Transcriptionally active enhancers in human cancer cells

The growth of human cancer cells is driven by aberrant enhancer and gene transcription activity. Here we use Transient Transcriptome sequencing (TT-seq) to map thousands of transcriptionally active putative enhancers in fourteen human cancer cell lines covering seven cancer types. We conducted an in-depth analysis of the data, derived thousands of putative enhancer-promoter pairs, and extracted general features of active enhancer and transcription landscapes in cancer cells. We provide a comprehensive catalog of transcribed candidate enhancers with cancer-associated somatic mutations and putative enhancer-promoter pairs involving cancer-associated genes. Overall our results serve as a resource to study enhancer activity and gene regulation, and to select candidate enhancers for functional studies.
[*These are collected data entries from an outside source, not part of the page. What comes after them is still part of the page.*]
(* ===== verification/Priority.v ===== *)
(** * Priority: [setpriority] and [getpriority] of [kernel/sys.c]

    The three selectors share their targets: one task, the threads of a process
    group, the threads of a user ([prio_targets]).  Nice values are a map from
    thread numbers; the task list, the capability and the scheduler's and
    security module's opinions are arguments. *)

From S2P Require Import Prelude.

Definition MIN_NICE : Z := -20.
Definition MAX_NICE : Z := 19.
Definition PRIO_PROCESS : Z := 0.
Definition PRIO_PGRP : Z := 1.
Definition PRIO_USER : Z := 2.
Definition nice_to_rlimit (nice : Z) : Z := MAX_NICE - nice + 1.

Record thread := mk_thread {
  th_pid : Z;              (* task_pid_vnr, 0 outside the namespace *)
  th_pgrp : Z;
  th_uid : Z;              (* of __task_cred(p) *)
  th_euid : Z;
}.

Record prio_state := mk_prio {
  nice_of : gmap Z Z;
  prio_rcu : Z;            (* rcu_read_lock depth *)
  user_refs : Z;           (* references taken by find_user *)
}.

Record prio_env := mk_prio_env {
  threads : list thread;               (* for_each_process_thread *)
  current : thread;
  pr_make_kuid : Z → Z;
  find_user : Z → bool;
  ns_capable_nice : thread → bool;     (* CAP_SYS_NICE in the target's namespace *)
  can_nice : thread → Z → bool;
  security_task_setnice : thread → Z → Z;
}.

Abbreviation st := prio_state.
Definition prio_rcu_add (d : Z) : kst st unit :=
  kmodify (λ s, mk_prio (nice_of s) (prio_rcu s + d) (user_refs s)).
Definition user_ref_add (d : Z) : kst st unit :=
  kmodify (λ s, mk_prio (nice_of s) (prio_rcu s) (user_refs s + d)).
Definition task_nice (s : st) (p : thread) : Z := default 0 (nice_of s !! th_pid p).
Definition set_user_nice (p : thread) (n : Z) : kst st unit :=
  kmodify (λ s, mk_prio (<[th_pid p := n]> (nice_of s)) (prio_rcu s) (user_refs s)).

Definition set_one_prio_perm (env : prio_env) (p : thread) : bool :=
  if (th_uid p =? th_euid (current env)) || (th_euid p =? th_euid (current env)) then true
  else ns_capable_nice env p.

Definition set_one_prio (env : prio_env) (p : thread) (niceval error : Z) : kst st Z :=
  if negb (set_one_prio_perm env p) then mret (- EPERM) else
  s ← kget;
  if (niceval <? task_nice s p) && negb (can_nice env p niceval) then mret (- EACCES) else
  let no_nice := security_task_setnice env p niceval in
  if nz no_nice then mret no_nice else
  let error := if error =? - ESRCH then 0 else error in
  set_user_nice p niceval;;
  mret error.

(** A loop over targets that carries [error]. *)
Fixpoint set_prio_loop (env : prio_env) (ps : list thread) (niceval error : Z) : kst st Z :=
  match ps with
  | [] => mret error
  | p :: ps => error ← set_one_prio env p niceval error; set_prio_loop env ps niceval error
  end.

Definition find_thread (env : prio_env) (who : Z) : option thread :=
  head (filter (λ p, th_pid p = who) (threads env)).
Definition pgrp_threads (env : prio_env) (pgrp : Z) : list thread :=
  filter (λ p, th_pgrp p = pgrp) (threads env).
Definition user_threads (env : prio_env) (uid : Z) : list thread :=
  filter (λ p, th_uid p = uid ∧ th_pid p ≠ 0) (threads env).

Definition sys_setpriority (env : prio_env) (which who niceval : Z) : kst st Z :=
  if (PRIO_USER <? which) || (which <? PRIO_PROCESS) then mret (- EINVAL) else
  let error := - ESRCH in
  let niceval := if niceval <? MIN_NICE then MIN_NICE else niceval in
  let niceval := if MAX_NICE <? niceval then MAX_NICE else niceval in
  prio_rcu_add 1;;
  error ←
    (if which =? PRIO_PROCESS then
       match (if nz who then find_thread env who else Some (current env)) with
       | Some p => set_one_prio env p niceval error
       | None => mret error
       end
     else if which =? PRIO_PGRP then
       let pgrp := if nz who then who else th_pgrp (current env) in
       set_prio_loop env (pgrp_threads env pgrp) niceval error
     else
       let cuid := th_uid (current env) in
       let uid := if nz who then pr_make_kuid env who else cuid in
       if nz who && negb (uid =? cuid) && negb (find_user env uid) then mret error else
       (if negb (uid =? cuid) then user_ref_add 1 else mret tt);;
       error ← set_prio_loop env (user_threads env uid) niceval error;
       (if negb (uid =? cuid) then user_ref_add (-1) else mret tt);;
       mret error);
  prio_rcu_add (-1);;
  mret error.

Fixpoint get_prio_loop (ps : list thread) (s : st) (retval : Z) : Z :=
  match ps with
  | [] => retval
  | p :: ps =>
      let niceval := nice_to_rlimit (task_nice s p) in
      get_prio_loop ps s (if retval <? niceval then niceval else retval)
  end.

Definition sys_getpriority (env : prio_env) (which who : Z) : kst st Z :=
  if (PRIO_USER <? which) || (which <? PRIO_PROCESS) then mret (- EINVAL) else
  let retval := - ESRCH in
  prio_rcu_add 1;;
  s ← kget;
  retval ←
    (if which =? PRIO_PROCESS then
       match (if nz who then find_thread env who else Some (current env)) with
       | Some p => mret (get_prio_loop [p] s retval)
       | None => mret retval
       end
     else if which =? PRIO_PGRP then
       let pgrp := if nz who then who else th_pgrp (current env) in
       mret (get_prio_loop (pgrp_threads env pgrp) s retval)
     else
       let cuid := th_uid (current env) in
       let uid := if nz who then pr_make_kuid env who else cuid in
       if nz who && negb (uid =? cuid) && negb (find_user env uid) then mret retval else
       (if negb (uid =? cuid) then user_ref_add 1 else mret tt);;
       let retval := get_prio_loop (user_threads env uid) s retval in
       (if negb (uid =? cuid) then user_ref_add (-1) else mret tt);;
       mret retval);
  prio_rcu_add (-1);;
  mret retval.

(** ** Specification *)

(** The tasks a pair of selectors names. *)
Definition prio_targets (env : prio_env) (which who : Z) : list thread :=
  if which =? PRIO_PROCESS then
    match (if nz who then find_thread env who else Some (current env)) with
    | Some p => [p] | None => []
    end
  else if which =? PRIO_PGRP then
    pgrp_threads env (if nz who then who else th_pgrp (current env))
  else
    let cuid := th_uid (current env) in
    let uid := if nz who then pr_make_kuid env who else cuid in
    if nz who && negb (uid =? cuid) && negb (find_user env uid) then [] else
    user_threads env uid.

Definition clamp_nice (n : Z) : Z := Z.max MIN_NICE (Z.min MAX_NICE n).

(** Why one task is refused: 0 when it is not. *)
Definition refusal (env : prio_env) (s : st) (n : Z) (p : thread) : Z :=
  if negb (set_one_prio_perm env p) then - EPERM else
  if (n <? task_nice s p) && negb (can_nice env p n) then - EACCES else
  security_task_setnice env p n.

(** ** Lemmas *)
Section lemmas.
Context (env : prio_env).
Implicit Types (s : st).

Lemma set_one_prio_run s p n error :
  set_one_prio env p n error s =
  Some (if nz (refusal env s n p) then refusal env s n p
        else if error =? - ESRCH then 0 else error,
        if nz (refusal env s n p) then s
        else mk_prio (<[th_pid p := n]> (nice_of s)) (prio_rcu s) (user_refs s)).
Proof.
  unfold set_one_prio, refusal. destruct (set_one_prio_perm env p); [|done]. cbn [negb].
  krun. destruct (_ && _); [done|].
  destruct (nz (security_task_setnice env p n)) eqn:Hs; [done|]. done.
Qed.

(** The nice values after the loop: the accepted targets have the new one. *)
Definition niced (s : st) (n : Z) (ps : list thread) : gmap Z Z :=
  foldr (λ p m, if nz (refusal env s n p) then m else <[th_pid p := n]> m) (nice_of s) ps.

Definition last_refusal (s : st) (n : Z) (ps : list thread) (error : Z) : Z :=
  foldl (λ e p, if nz (refusal env s n p) then refusal env s n p
                else if e =? - ESRCH then 0 else e) error ps.

Lemma refusal_nice s s' n p :
  task_nice s' p = task_nice s p → refusal env s' n p = refusal env s n p.
Proof. intros Ht. unfold refusal. by rewrite Ht. Qed.

Lemma niced_lookup s n ps k :
  niced s n ps !! k =
  if decide (Exists (λ p, th_pid p = k ∧ refusal env s n p = 0) ps) then Some n
  else nice_of s !! k.
Proof.
  induction ps as [|p ps IH].
  { rewrite decide_False; [done|]. intros Hex. by apply Exists_nil in Hex. }
  change (niced s n (p :: ps)) with
    (if nz (refusal env s n p) then niced s n ps else <[th_pid p := n]> (niced s n ps)).
  unfold nz. destruct (Z.eqb_spec (refusal env s n p) 0) as [Hr|Hr]; cbn [negb].
  - rewrite lookup_insert. destruct (decide (th_pid p = k)) as [Hk|Hk].
    + rewrite decide_True; [done|]. by constructor.
    + rewrite IH. apply decide_ext. rewrite Exists_cons. tauto.
  - rewrite IH. apply decide_ext. rewrite Exists_cons. tauto.
Qed.

Lemma set_prio_loop_run ps s n error :
  NoDup (th_pid <$> ps) →
  ∃ m, set_prio_loop env ps n error s =
      Some (last_refusal s n ps error, mk_prio m (prio_rcu s) (user_refs s)) ∧
    m = niced s n ps.
Proof.
  revert s error. induction ps as [|p ps IH]; intros s error Hnd; simpl.
  { exists (nice_of s). destruct s. done. }
  apply NoDup_cons in Hnd as [Hp Hnd].
  rewrite (kbind_some _ _ _ _ _ (set_one_prio_run s p n error)).
  unfold nz. destruct (Z.eqb_spec (refusal env s n p) 0) as [Hr|Hr]; simpl.
  2: { destruct (IH s (refusal env s n p) Hnd) as (m & Hm & ->). eauto. }
  set (s1 := mk_prio _ _ _).
  destruct (IH s1 (if error =? - ESRCH then 0 else error) Hnd) as (m & Hm & ->).
  assert (Hsame : ∀ q, q ∈ ps → refusal env s1 n q = refusal env s n q).
  { intros q Hq. apply refusal_nice. unfold task_nice, s1. simpl.
    rewrite lookup_insert_ne; [done|]. intros Heq. apply Hp. rewrite Heq.
    by apply list_elem_of_fmap_2. }
  exists (niced s1 n ps). rewrite Hm. split.
  - f_equal. f_equal. clear -Hsame. unfold last_refusal.
    assert (Hext : ∀ e, foldl (λ e p0, if nz (refusal env s1 n p0) then refusal env s1 n p0
        else if e =? - ESRCH then 0 else e) e ps =
      foldl (λ e p0, if nz (refusal env s n p0) then refusal env s n p0
        else if e =? - ESRCH then 0 else e) e ps); [|apply Hext].
    induction ps as [|q ps IH]; intros e; simpl; [done|].
    rewrite (Hsame q) by constructor. apply IH. intros x Hx. apply Hsame. by constructor.
  - apply map_eq. intros k. rewrite lookup_insert, !niced_lookup. unfold s1. simpl.
    rewrite lookup_insert.
    destruct (decide (th_pid p = k)) as [Hk|Hk]; [by case_decide|].
    rewrite (decide_ext (Exists (λ q, th_pid q = k ∧ refusal env s1 n q = 0) ps)
      (Exists (λ q, th_pid q = k ∧ refusal env s n q = 0) ps)); [done|].
    rewrite !Exists_exists. split; intros (q & Hq & Hqk & Hqr); exists q.
    + by rewrite <-Hsame.
    + by rewrite Hsame.
Qed.
End lemmas.

Section runs.
Context (env : prio_env).
Context (Hdistinct : NoDup (th_pid <$> threads env)).
Implicit Types (s : st).

Lemma filter_nodup (P : thread → Prop) `{∀ p, Decision (P p)} (ps : list thread) :
  NoDup (th_pid <$> ps) → NoDup (th_pid <$> filter P ps).
Proof using.
  induction ps as [|p ps IH]; [done|]. intros [Hp Hnd]%NoDup_cons.
  rewrite filter_cons. destruct (decide (P p)); [|by apply IH].
  apply NoDup_cons. split; [|by apply IH].
  intros (q & Hq & Hin)%list_elem_of_fmap. apply Hp. rewrite Hq.
  apply list_elem_of_fmap_2. by apply list_elem_of_filter in Hin as [_ Hin].
Qed.

Lemma prio_targets_nodup which who : NoDup (th_pid <$> prio_targets env which who).
Proof using Hdistinct.
  unfold prio_targets. destruct (which =? _).
  { destruct (if nz who then _ else _) as [p|]; [apply NoDup_singleton | constructor]. }
  destruct (which =? _); [by apply filter_nodup|].
  destruct (_ && _); [constructor | by apply filter_nodup].
Qed.

Lemma clamp_nice_code n :
  (let n := if n <? MIN_NICE then MIN_NICE else n in if MAX_NICE <? n then MAX_NICE else n)
  = clamp_nice n.
Proof using.
  unfold clamp_nice, MIN_NICE, MAX_NICE. cbv zeta.
  destruct (Z.ltb_spec n (-20)); [simpl; lia|]. destruct (Z.ltb_spec 19 n); lia.
Qed.

Lemma set_prio_loop_one p n e s : set_prio_loop env [p] n e s = set_one_prio env p n e s.
Proof using.
  simpl. unfold mbind, kst_bind. by destruct (set_one_prio env p n e s) as [[]|].
Qed.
Twelve human cancer cell lines (M059J, U-118 MG, BT-20, MDA-MB-231, GP5d, HCT 116, LoVo, 769-P, 786-O, DU 145, PC-3, SK-UT-1) were labeled with 500 µM 4-thiouridine for 5 min in biological duplicates. For each duplicate libraries of total fragmented RNA (RNA-seq) and 4sU-labelled RNA (TT-seq) were sequenced. Total number of samples sequenced: 48. Published TT-seq data sets of two additional cancer cell lines, K562 (Schwalb et al. 2016) and Jurkat (Michel et al. 2017) were incorporated in the eRNA and enhancer annotation data.